Please read this sentence again. I would suggest that most people have a fair idea of what is good for them, but for whatever reason don’t follow this. Either, because they don’t like it, they don’t worry about it or they are not motivated enough. So, I believe, knowledge is one of the most important things: If you know and fully understand what is going on in your body when you eat a certain food, you are more likely to follow a particular guideline. Having studied Nutritional Therapy and continuously studying it gives me a huge wealth of knowledge and sharing this in an easy understandable way is what is getting my clients the results they like to see. OK, you’ve read this far and you still don’t know what I’m actually eating…

My main mantra is: Keep my blood sugars balanced at all time.

And I do this by: Adding some protein or good fat to every meal or snack. Avoiding high sugary foods and eating slow releasing carbohydrates.

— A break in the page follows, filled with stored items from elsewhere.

(** X19.  On a backend that answers, for a logical path [/objects/<id>]
    whose object exists and a policy the JSON codec reads back:
    [trySetObjectEntityAclPolicy] returns the path; afterwards the path
    resolves to the same object, the object carries the policy, a public
    policy lets an anonymous caller read through [canAccessObjectEntity]
    with no permission given, and a non-empty owner is granted whatever it
    asks. *)
Theorem trySetObjectEntityAclPolicy_entity
    env entityId aclPolicy b privateObjectDir parsed o :
  faults b = [] ->
  getPrivateObjectDir env = Ok privateObjectDir ->
  parseObjectPath env
    ((if negb (endsWith privateObjectDir "/") then privateObjectDir ++ "/"
      else privateObjectDir) ++ entityId) = Ok parsed ->
  objects b !! resourcePath (bucketName parsed) (objectName parsed) = Some o ->
  JSON_parse (JSON_stringify aclPolicy) = Ok aclPolicy ->
  JSON_stringify aclPolicy <> "" ->
  exists b',
    let object := {| bucket := bucketName parsed; key := objectName parsed |} in
    trySetObjectEntityAclPolicy env ("/objects/" ++ entityId) aclPolicy b
    = (Ok ("/objects/" ++ entityId), b')
    /\ getObjectEntityFile env ("/objects/" ++ entityId) b' = (Ok object, b')
    /\ getObjectAclPolicy object b' = (Ok (Some aclPolicy), b')
    /\ (visibility aclPolicy = public ->
        canAccessObjectEntity None object None b' = (Ok true, b'))
    /\ (owner aclPolicy <> "" ->
        forall requestedPermission,
          canAccessObjectEntity (Some (owner aclPolicy)) object
            requestedPermission b' = (Ok true, b')).
Proof.
  intros Hq Hprivate Hparsed Ho Hround Hne.
  set (object := {| bucket := bucketName parsed; key := objectName parsed |}).
  pose (b' :=
    {| objects :=
         <[resourcePath (bucket object) (key object) :=
             withPolicyText (JSON_stringify aclPolicy) o]> (objects b);
       faults := faults b |}).
  assert (Hq' : faults b' = []) by exact Hq.
  assert (Hstored :
    objects b' !! resourcePath (bucket object) (key object)
    = Some (withPolicyText (JSON_stringify aclPolicy) o))
    by apply lookup_insert_eq.
  assert (Hpolicy : getObjectAclPolicy object b' = (Ok (Some aclPolicy), b')).
  { rewrite (getObjectAclPolicy_answers _ _ _ Hq' Hstored).
    cbn [withPolicyText Metadata]. rewrite lookup_insert_eq.
    destruct (String.eqb_spec (JSON_stringify aclPolicy) "");
      [contradiction|].
    rewrite Hround. reflexivity. }
  exists b'. cbv zeta. fold object.
  split; [|split; [|split; [exact Hpolicy|split]]].
  - unfold trySetObjectEntityAclPolicy.
    rewrite normalizeObjectEntityPath_logical. unfold bind at 1, lift at 1.
    rewrite (startsWith_slash_append "/objects/" entityId eq_refl).
    cbn [negb].
    assert (Hfile : getObjectEntityFile env ("/objects/" ++ entityId) b
                    = (Ok object, b)).
    { rewrite (getObjectEntityFile_resolves env entityId b _ parsed
                 Hq Hprivate Hparsed).
      rewrite Ho. reflexivity. }
    rewrite (bind_Ok _ _ _ _ _ Hfile).
    rewrite (bind_Ok _ _ _ _ _
      (setObjectAclPolicy_answers object aclPolicy b o Hq Ho)).
    reflexivity.
  - rewrite (getObjectEntityFile_resolves env entityId b' _ parsed
               Hq' Hprivate Hparsed).
    change (resourcePath (bucketName parsed) (objectName parsed))
      with (resourcePath (bucket object) (key object)).
    rewrite Hstored. reflexivity.
  - intros Hpublic. unfold canAccessObjectEntity, canAccessObject.
    rewrite (bind_Ok _ _ _ _ _ Hpolicy), Hpublic. reflexivity.
  - intros Howner requestedPermission.
    unfold canAccessObjectEntity, canAccessObject.
    rewrite (bind_Ok _ _ _ _ _ Hpolicy).
    destruct (_ && _); [reflexivity|].
    destruct (String.eqb_spec (owner aclPolicy) ""); [contradiction|].
    rewrite String.eqb_refl. reflexivity.
Qed.

End EntityPolicyClaims.

Lemma trySetObjectEntityAclPolicy_outside_entities_witness :
  @trySetObjectEntityAclPolicy PolicyJson.codec Sample.url Sample.env
    "https://cdn.example/banner.png" Sample.publicOf_u1 Sample.library
  = (Ok "https://cdn.example/banner.png", Sample.library)
  /\ @trySetObjectEntityAclPolicy PolicyJson.codec Sample.url Sample.env
       "/media/private/uploads/report" Sample.publicOf_u1 Sample.library
     = (Throw ObjectNotFoundError, Sample.library).
Proof.
  split.
  - apply (@trySetObjectEntityAclPolicy_outside_entities PolicyJson.codec
             Sample.url Sample.env "https://cdn.example/banner.png"
             Sample.publicOf_u1 Sample.library
             "https://cdn.example/banner.png"); reflexivity.
  - apply (@trySetObjectEntityAclPolicy_outside_entities PolicyJson.codec
             Sample.url Sample.env "/media/private/uploads/report"
             Sample.publicOf_u1 Sample.library
             "/media/private/uploads/report"); reflexivity.
Defined.

Lemma trySetObjectEntityAclPolicy_entity_witness :
  exists b',
    @trySetObjectEntityAclPolicy PolicyJson.codec Sample.url Sample.env
      "/objects/uploads/report" Sample.publicOf_u1 Sample.library
    = (Ok "/objects/uploads/report", b')
    /\ @canAccessObjectEntity PolicyJson.codec None Sample.file None b'
       = (Ok true, b').
Proof.
  destruct (@trySetObjectEntityAclPolicy_entity PolicyJson.codec Sample.url
              Sample.env "uploads/report" Sample.publicOf_u1 Sample.library
              "/media/private"
              {| bucketName := "media";
                 objectName := "private/uploads/report" |}
              (Sample.stored {[ "uploaded-by" := "u7" ]}))
    as (b' & Hset & _ & _ & Hread & _);
    try (vm_compute; reflexivity).
  - vm_compute. discriminate.
  - exists b'. split; [exact Hset|]. apply Hread. reflexivity.
Defined.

Avoid grazing, but rather have max. 3 substantial meals that fill me up and keep me full for a couple of hours.

So, a typical day looks like this:
  • Breakfast:  Fresh fruit, lots of berries and a nut granola, sometimes with organic full fat yoghurt, sometimes with a glutenfree granola, sometimes I add a bit of quinoa or buckwheat.
  • Lunch:  A big salad of various green leaves, grated courgette, grated carrot, grated beetroot, tomatoes, 1/2 avocado, cucumber, homemade pesto (made of greens and herbs), and then some protein such as hummus, boiled egg, mackerel or mackerel pate, chicken, grilled fish.
  • Dinner:  I prefer something warm such as homemade soup, or hummus with carrots, some meat with steamed or roasted vegetables. Sometimes, I might just have some cheese.

Of course, this is just a standard day, and if i have anything else on, this will be completely different, but the principle of keeping my blood sugar balanced as best as possible.

But I do love my food a lot, I love flavoursome, healthy, nutritious and tasty foods. And eating this type of foods means that I don’t need to worry about calories or putting on weight.